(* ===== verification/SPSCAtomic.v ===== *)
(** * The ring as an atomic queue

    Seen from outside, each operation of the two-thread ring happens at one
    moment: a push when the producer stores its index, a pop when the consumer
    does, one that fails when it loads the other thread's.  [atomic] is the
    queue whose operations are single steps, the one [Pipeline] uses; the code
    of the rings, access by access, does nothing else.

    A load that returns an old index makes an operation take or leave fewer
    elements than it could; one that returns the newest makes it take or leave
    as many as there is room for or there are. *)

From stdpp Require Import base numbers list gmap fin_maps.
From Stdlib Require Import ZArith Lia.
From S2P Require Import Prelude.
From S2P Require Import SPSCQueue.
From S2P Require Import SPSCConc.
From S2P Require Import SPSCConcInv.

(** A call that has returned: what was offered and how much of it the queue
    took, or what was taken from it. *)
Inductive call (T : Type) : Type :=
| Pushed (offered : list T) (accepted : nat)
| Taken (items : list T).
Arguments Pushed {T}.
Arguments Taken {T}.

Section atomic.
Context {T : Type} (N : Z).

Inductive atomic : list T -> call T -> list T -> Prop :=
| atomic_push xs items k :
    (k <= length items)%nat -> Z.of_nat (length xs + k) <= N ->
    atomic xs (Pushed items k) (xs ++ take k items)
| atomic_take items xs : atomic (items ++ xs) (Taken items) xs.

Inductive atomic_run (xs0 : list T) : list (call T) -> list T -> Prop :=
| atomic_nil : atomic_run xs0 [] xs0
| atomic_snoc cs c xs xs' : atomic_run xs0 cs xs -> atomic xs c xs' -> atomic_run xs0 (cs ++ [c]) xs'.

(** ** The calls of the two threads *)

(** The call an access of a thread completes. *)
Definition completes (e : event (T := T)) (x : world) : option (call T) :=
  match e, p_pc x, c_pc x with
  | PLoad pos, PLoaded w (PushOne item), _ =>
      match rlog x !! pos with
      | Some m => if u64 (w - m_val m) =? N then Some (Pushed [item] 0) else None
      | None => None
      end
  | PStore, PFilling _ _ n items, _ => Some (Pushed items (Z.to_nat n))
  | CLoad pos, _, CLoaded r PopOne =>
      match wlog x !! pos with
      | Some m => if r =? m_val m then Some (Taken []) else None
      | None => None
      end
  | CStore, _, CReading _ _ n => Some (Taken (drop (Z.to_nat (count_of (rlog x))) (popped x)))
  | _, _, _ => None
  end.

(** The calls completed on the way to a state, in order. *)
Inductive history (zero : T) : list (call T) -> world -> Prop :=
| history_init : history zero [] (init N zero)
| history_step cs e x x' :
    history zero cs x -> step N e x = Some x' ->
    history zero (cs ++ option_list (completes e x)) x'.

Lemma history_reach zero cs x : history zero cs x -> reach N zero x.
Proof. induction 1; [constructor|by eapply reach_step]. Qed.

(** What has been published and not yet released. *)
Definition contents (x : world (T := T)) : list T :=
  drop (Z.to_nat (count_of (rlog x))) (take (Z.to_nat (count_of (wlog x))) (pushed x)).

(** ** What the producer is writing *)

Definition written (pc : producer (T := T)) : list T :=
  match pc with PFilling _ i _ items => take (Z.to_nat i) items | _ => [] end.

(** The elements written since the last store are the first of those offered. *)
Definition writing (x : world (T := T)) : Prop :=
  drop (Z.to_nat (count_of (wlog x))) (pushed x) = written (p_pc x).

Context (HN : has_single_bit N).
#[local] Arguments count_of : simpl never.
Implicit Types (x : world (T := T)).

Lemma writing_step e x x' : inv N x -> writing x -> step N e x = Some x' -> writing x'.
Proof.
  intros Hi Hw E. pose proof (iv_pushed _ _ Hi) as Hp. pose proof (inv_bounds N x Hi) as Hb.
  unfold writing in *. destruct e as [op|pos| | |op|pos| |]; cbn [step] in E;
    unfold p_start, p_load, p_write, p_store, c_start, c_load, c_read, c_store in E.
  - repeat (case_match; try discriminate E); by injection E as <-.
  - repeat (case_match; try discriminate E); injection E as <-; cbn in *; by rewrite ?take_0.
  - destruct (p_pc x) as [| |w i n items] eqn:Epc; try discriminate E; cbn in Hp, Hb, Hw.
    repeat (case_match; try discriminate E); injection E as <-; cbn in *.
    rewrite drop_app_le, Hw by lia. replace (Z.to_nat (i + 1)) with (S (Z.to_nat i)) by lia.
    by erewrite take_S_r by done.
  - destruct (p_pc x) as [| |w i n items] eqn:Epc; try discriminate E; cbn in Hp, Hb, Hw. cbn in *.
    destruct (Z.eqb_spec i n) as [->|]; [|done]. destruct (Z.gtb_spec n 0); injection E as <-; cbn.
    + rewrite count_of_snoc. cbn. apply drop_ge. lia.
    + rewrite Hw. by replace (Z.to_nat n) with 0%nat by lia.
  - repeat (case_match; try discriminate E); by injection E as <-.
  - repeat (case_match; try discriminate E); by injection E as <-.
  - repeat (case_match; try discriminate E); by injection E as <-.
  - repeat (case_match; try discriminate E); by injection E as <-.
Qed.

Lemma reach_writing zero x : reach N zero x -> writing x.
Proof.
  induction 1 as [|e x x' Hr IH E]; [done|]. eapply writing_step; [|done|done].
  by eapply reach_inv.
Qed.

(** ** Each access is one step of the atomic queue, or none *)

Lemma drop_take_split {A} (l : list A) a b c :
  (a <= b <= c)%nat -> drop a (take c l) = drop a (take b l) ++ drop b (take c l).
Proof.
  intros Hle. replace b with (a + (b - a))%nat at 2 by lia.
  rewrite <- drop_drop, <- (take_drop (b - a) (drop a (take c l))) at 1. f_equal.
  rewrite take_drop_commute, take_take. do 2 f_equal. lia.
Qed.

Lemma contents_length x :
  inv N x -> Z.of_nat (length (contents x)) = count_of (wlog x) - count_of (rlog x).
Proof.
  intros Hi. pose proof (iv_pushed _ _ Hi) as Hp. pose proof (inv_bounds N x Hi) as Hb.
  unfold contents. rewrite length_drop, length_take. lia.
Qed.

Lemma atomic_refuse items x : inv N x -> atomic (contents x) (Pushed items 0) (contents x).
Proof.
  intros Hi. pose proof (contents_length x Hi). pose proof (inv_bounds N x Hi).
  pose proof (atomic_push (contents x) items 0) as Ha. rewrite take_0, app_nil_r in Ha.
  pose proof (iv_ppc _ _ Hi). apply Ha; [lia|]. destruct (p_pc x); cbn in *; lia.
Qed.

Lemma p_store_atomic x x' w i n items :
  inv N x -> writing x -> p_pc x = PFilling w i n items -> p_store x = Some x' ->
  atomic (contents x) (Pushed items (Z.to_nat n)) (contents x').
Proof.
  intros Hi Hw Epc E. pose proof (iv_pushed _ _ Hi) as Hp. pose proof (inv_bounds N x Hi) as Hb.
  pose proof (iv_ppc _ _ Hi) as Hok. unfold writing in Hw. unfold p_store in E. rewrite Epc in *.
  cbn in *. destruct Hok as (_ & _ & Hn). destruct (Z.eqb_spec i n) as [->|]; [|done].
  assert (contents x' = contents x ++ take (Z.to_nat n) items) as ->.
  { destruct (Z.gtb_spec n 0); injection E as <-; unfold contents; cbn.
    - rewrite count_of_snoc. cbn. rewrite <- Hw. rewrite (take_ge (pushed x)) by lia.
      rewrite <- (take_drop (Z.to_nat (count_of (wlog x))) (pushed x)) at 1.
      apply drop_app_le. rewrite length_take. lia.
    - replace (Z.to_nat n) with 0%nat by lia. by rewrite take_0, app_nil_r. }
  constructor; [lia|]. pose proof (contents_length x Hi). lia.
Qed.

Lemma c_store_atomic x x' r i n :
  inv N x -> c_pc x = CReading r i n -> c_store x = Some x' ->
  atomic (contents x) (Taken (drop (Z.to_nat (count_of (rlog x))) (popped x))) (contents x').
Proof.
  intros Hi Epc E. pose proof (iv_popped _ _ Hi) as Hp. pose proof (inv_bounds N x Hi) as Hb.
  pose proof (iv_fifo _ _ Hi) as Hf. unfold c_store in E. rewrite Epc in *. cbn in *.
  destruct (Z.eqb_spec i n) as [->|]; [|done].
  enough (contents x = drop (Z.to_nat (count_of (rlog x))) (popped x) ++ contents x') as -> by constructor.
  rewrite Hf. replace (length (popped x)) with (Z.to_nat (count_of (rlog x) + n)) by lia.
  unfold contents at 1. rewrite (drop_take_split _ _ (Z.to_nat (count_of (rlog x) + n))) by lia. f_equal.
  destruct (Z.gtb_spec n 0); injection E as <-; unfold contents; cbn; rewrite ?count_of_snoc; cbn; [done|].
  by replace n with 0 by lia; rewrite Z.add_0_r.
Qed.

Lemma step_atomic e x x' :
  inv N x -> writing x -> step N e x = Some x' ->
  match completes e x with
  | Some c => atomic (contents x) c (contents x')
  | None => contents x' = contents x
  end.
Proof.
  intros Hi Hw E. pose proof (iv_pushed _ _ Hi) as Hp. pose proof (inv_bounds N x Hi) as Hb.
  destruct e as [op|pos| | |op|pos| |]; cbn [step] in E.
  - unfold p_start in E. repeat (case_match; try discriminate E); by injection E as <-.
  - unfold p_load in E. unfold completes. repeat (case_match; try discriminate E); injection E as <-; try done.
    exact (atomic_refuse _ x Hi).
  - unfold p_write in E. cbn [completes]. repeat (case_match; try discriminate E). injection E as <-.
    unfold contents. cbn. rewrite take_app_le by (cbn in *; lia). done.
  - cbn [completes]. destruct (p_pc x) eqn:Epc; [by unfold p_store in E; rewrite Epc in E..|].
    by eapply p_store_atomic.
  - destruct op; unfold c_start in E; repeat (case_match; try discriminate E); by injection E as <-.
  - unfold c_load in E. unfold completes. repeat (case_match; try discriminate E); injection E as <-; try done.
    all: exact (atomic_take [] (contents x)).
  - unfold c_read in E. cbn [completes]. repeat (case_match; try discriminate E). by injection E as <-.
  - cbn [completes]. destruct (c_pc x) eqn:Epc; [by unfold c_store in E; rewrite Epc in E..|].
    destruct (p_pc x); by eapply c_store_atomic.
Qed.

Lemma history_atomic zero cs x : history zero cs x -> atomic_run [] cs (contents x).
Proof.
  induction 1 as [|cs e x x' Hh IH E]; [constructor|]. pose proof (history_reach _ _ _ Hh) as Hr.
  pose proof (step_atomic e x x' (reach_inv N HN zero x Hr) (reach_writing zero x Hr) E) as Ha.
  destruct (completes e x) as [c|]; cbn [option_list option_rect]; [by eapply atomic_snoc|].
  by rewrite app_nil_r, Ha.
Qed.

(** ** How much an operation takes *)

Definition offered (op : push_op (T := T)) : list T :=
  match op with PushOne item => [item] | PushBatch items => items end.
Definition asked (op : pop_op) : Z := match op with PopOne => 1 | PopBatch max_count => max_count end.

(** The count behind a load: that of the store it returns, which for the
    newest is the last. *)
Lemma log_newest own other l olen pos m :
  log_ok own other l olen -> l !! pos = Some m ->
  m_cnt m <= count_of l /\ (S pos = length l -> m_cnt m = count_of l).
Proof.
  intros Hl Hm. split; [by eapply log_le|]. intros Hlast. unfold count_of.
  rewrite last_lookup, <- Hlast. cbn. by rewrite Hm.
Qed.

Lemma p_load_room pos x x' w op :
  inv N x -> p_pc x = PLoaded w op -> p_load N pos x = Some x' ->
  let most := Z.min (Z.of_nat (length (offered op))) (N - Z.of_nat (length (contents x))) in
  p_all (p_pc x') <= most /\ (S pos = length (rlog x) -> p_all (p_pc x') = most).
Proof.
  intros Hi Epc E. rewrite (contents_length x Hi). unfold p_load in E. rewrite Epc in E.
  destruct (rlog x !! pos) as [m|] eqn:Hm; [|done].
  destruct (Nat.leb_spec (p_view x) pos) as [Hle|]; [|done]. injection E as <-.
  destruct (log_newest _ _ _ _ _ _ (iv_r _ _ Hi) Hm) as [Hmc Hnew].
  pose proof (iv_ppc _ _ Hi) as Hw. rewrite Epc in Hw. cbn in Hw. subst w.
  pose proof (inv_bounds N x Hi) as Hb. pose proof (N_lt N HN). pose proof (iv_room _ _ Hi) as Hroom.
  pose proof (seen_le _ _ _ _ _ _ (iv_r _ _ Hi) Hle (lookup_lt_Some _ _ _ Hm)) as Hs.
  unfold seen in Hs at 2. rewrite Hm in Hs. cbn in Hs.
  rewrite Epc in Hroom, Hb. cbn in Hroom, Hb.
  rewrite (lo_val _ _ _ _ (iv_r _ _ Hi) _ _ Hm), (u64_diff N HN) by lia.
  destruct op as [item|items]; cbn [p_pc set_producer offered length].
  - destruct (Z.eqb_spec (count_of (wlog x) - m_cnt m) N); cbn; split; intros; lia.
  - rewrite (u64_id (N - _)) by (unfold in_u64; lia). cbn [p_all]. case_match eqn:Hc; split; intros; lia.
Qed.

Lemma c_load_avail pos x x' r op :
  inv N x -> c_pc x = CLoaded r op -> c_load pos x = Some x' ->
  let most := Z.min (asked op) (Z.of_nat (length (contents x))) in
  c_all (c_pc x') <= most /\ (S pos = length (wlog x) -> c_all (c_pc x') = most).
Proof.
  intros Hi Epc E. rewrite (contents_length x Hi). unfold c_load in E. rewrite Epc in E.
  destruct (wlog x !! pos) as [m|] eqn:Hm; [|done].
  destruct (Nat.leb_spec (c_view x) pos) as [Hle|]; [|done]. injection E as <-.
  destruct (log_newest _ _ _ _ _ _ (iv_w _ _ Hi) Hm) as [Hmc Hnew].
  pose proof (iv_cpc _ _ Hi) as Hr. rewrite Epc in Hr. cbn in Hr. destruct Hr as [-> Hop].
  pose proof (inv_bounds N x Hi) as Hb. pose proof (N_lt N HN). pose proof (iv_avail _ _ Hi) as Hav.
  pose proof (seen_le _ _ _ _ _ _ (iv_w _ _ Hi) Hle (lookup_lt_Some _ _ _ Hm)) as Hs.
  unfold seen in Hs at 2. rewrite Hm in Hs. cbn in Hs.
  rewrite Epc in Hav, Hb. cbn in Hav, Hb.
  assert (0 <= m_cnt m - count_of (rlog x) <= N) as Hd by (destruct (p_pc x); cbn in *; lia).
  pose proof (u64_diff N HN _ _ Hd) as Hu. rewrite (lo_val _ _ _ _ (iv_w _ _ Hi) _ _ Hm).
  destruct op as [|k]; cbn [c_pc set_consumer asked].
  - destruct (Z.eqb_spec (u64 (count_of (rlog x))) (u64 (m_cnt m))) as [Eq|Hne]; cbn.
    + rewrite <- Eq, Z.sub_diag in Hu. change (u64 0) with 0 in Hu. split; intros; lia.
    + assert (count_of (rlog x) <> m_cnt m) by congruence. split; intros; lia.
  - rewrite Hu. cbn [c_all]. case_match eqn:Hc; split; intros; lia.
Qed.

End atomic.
━━━━━━━━━━━━━━━━━━━━━━━━━━━━━━
## Exercise aim
Each line from the top of the data, up to and including the line that contains "From S2P Require Import SPSCConcInv.", should be set down exactly.

## Result of the task
(* ===== verification/SPSCAtomic.v ===== *)
(** * The ring as an atomic queue

    Seen from outside, each operation of the two-thread ring happens at one
    moment: a push when the producer stores its index, a pop when the consumer
    does, one that fails when it loads the other thread's.  [atomic] is the
    queue whose operations are single steps, the one [Pipeline] uses; the code
    of the rings, access by access, does nothing else.

    A load that returns an old index makes an operation take or leave fewer
    elements than it could; one that returns the newest makes it take or leave
    as many as there is room for or there are. *)

From stdpp Require Import base numbers list gmap fin_maps.
From Stdlib Require Import ZArith Lia.
From S2P Require Import Prelude.
From S2P Require Import SPSCQueue.
From S2P Require Import SPSCConc.
From S2P Require Import SPSCConcInv.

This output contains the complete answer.